● **Collected data**
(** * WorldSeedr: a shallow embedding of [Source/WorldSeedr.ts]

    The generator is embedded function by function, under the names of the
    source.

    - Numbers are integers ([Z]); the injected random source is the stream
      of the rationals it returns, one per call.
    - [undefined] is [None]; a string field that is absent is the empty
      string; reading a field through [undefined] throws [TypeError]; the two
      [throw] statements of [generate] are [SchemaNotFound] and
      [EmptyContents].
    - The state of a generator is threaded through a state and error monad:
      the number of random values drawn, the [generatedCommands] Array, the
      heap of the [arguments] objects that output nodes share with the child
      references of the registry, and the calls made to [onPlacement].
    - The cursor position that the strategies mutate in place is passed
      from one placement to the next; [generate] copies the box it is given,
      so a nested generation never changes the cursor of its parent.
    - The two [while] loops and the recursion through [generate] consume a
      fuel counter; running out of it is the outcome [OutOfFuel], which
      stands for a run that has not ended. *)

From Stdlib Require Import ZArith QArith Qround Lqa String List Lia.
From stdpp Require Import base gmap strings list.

● **INSTRUCTIONS TO FOLLOW**
Set down each entry again, exactly as written.

● **RESPONSE TO THIS EXERCISE**
(** * WorldSeedr: a shallow embedding of [Source/WorldSeedr.ts]

    The generator is embedded function by function, under the names of the
    source.

    - Numbers are integers ([Z]); the injected random source is the stream
      of the rationals it returns, one per call.
    - [undefined] is [None]; a string field that is absent is the empty
      string; reading a field through [undefined] throws [TypeError]; the two
      [throw] statements of [generate] are [SchemaNotFound] and
      [EmptyContents].
    - The state of a generator is threaded through a state and error monad:
      the number of random values drawn, the [generatedCommands] Array, the
      heap of the [arguments] objects that output nodes share with the child
      references of the registry, and the calls made to [onPlacement].
    - The cursor position that the strategies mutate in place is passed
      from one placement to the next; [generate] copies the box it is given,
      so a nested generation never changes the cursor of its parent.
    - The two [while] loops and the recursion through [generate] consume a
      fuel counter; running out of it is the outcome [OutOfFuel], which
      stands for a run that has not ended. *)

From Stdlib Require Import ZArith QArith Qround Lqa String List Lia.
From stdpp Require Import base gmap strings list.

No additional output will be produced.